Through this course you will come to understand the rich diversity of the world's religious cultures and the deep theological and philosophical questions underpinning them. You will also reflect on the fascinating role that religious thought and practice plays in today’s society, such as portrayal in the media and the rise of Islamophobia. You will also have the chance to study abroad, with current destinations including Norway and the USA.
There are no formal examinations: assessment includes essays, group and individual presentations, and reflective pieces. We believe in learning through encounter and dialogue, observation and engagement. In this way, this course remains rooted in the realities of everyday life and the challenging search for meaning.
A range of popular career paths utilising the skills cultivated on this course are available. Whilst some graduates pursue a teaching career or move into ministry, others pursue work in social services, law, media, charity and community projects, as well as a variety of roles in the commercial and business sectors.
Studying Religion (20 credits)
This module introduces you to the academic study of Theology and Religious Studies. It will introduce basic terms, methodologies and issues in the study of religion in preparation for your degree programme.
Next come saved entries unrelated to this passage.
Fixpoint each {A} (f : A -> wm unit) (l : list A) : wm unit :=
  match l with [] => nret tt | a :: l => _ <~ f a ;; each f l end.
Definition fetch_transaction (trx : signed_transaction) (l : list signed_transaction) : result (list signed_transaction) :=
  r <- from_option_or key_not_found_exception (get_transaction chain (trx_id trx)) ;; Ok (l ++ [tr_trx r]).
Definition scan_block (block_num : Z) : wm unit :=
  block <~ lift (get_block_at block_num n) ;;
  let timestamp := bh_timestamp (fb_header block) in
  trxs <~ lift (foldM fetch_transaction (fb_user_transactions block) []) ;;
  _ <~ each (fun trx => attempt (scan_transaction trx block_num timestamp false)) trxs ;;
  _ <~ each (fun t => attempt (scan_market_transaction block_num timestamp t)) (rp_market (reports block_num)) ;;
  _ <~ each (fun play => attempt (found <~ play ;; if found : bool then set_dirty_balances true else nret tt)) (rp_games (reports block_num)) ;;
  each (fun '(t, info) => attempt (scan_operation_reward_transaction block_num timestamp t info)) (rp_rewards (reports block_num)).

(** ** Scans *)

(** The balances of the snapshot, with the amounts that were claimed and the
    old addresses. *)
Context {snapshot : balance_record -> option (list (Z * string))}.

Definition clear_claims (r : wallet_record account_data) : wm unit :=
  let id := text_id (wallet_account_name r) in
  found <~ read_db (lookup_transaction id) ;;
  match found with
  | Some t => on_db (WalletDb.store_transaction (set_ti_entries [] (record_data t)))
  | None => nret tt
  end.
Definition claim_entry (k : public_key) (id : Z) (item : Z * string) : ledger_entry :=
  mk_ledger_entry None (Some k) (mk_asset (fst item) id) ("claim " ++ snd item) None.
Definition scan_snapshot (timestamp : time) (r : balance_record) : wm unit :=
  match snapshot r, wc_data (br_condition r), balance_owner r with
  | Some items, withdraw_with_signature _ _, Some owner =>
      key <~ nread (own_key owner) ;;
      match key with
      | None => nret tt
      | Some k =>
          let public := kd_public_key (record_data k) in
          label <~ nread (get_key_label public) ;;
          let id := text_id label in
          found <~ read_db (lookup_transaction id) ;;
          let t := match found with
                   | Some t => record_data t
                   | None => mk_transaction_info 0 0 false false "" transaction_default [] (mk_asset 0 0) timestamp timestamp
                   end in
          on_db (WalletDb.store_transaction
            (mk_transaction_info id (ti_block_num t) true true (ti_contract t) (ti_trx t)
               (ti_ledger_entries t ++ map (claim_entry public (wc_asset_id (br_condition r))) items) (ti_fee t) (ti_created_time t) (ti_received_time t)))
      end
  | _, _, _ => nret tt
  end.
Definition scan_balances (genesis_timestamp : time) : wm unit :=
  _ <~ scan_balances_experimental n ;;
  accounts <~ nread (fun w => Ok (map snd (map_to_list (w_accounts (wl_db w))))) ;;
  _ <~ each clear_claims accounts ;;
  each (scan_snapshot genesis_timestamp) (map snd (map_to_list (flat balance_t chain))).

(** The next [count] blocks; an error of one of them does not stop the scan. *)
Fixpoint scan_blocks (count : nat) (block_num : Z) : wm unit :=
  match count with
  | O => nret tt
  | Datatypes.S count => _ <~ attempt (scan_block block_num) ;; scan_blocks count (block_num + 1)
  end.
Definition start_scan_task (genesis_timestamp : time) (start_block_num limit : Z) : wm unit :=
  let head := get_head_block_num chain in
  let current := Z.max start_block_num 1 in
  let count := Z.max 0 (Z.min limit (head - current + 1)) in
  _ <~ (if start_block_num =? 0 then _ <~ scan_balances genesis_timestamp ;; scan_accounts n
        else dirty <~ nread (fun w => Ok (wl_dirty_accounts w)) ;; if dirty : bool then scan_accounts n else nret tt) ;;
  _ <~ scan_blocks (Z.to_nat count) current ;;
  last <~ nread (get_last_scanned_block_number n) ;;
  _ <~ set_last_scanned_block_number (Z.max (current - 1 + count) last) ;;
  dirty_balances <~ nread (fun w => Ok (wl_dirty_balances w)) ;;
  _ <~ (if dirty_balances : bool then scan_balances_experimental n else nret tt) ;;
  dirty_accounts <~ nread (fun w => Ok (wl_dirty_accounts w)) ;;
  if dirty_accounts : bool then scan_accounts n else nret tt.
(** At once, or in the background if scanning is not switched off. *)
Definition start_scan (genesis_timestamp : time) (start_block_num limit : Z) (async : bool) : wm unit :=
  _ <~ open_and_unlocked ;;
  enabled <~ (if async then nread get_transaction_scanning else nret true) ;;
  if enabled : bool then start_scan_task genesis_timestamp start_block_num limit else nret tt.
Values & Virtues: Ethics & Religion (20 credits)
The module will take you through the key concepts and theories in moral philosophy. You will challenge muddy thinking and learn how to identify, critique and apply moral theories with clarity. By the end of the module, you will have gained a critical understanding of classic and contemporary theories underlying religious and secular ethics.
Philosophy & Religion (20 credits)
The module will take you through important debates in the philosophy of religion, from the classic to the contemporary. You will gain a critical understanding of religion as a pervasive aspect of human society as well challenging preconceived ideas and learn how to construct rational arguments.
Global Islam (20 credits)
Islam is a much discussed topic, but often people misunderstand and misrepresent this diverse tradition. We will cover the basic beliefs and practices followed by the majority of Muslims across the globe as well as exploring some of the different groups who call themselves Muslim. The experience of Muslims in the UK will be unpacked from a religious, social and political perspective.
World Christianity (20 credits)
This module introduces the story of Christianity. Students will consider the religion’s global spread, considering its interaction with diverse cultural, political and social contexts. The aim is to enable an understanding of Christianity today, the nature and impact of secularisation and areas of growth and decline.
Religion & Human Diversity (20 credits)
This module incorporates the study and development of research methodologies and approaches used within religious studies with a focus on the anthropology of religion. There are opportunities to study indigenous religions and cultural forms of major world religions or different Christian denominations in specific contexts; it also helps to prepare students for third year research modules allowing them to choose a religious community to study from which to begin a research project.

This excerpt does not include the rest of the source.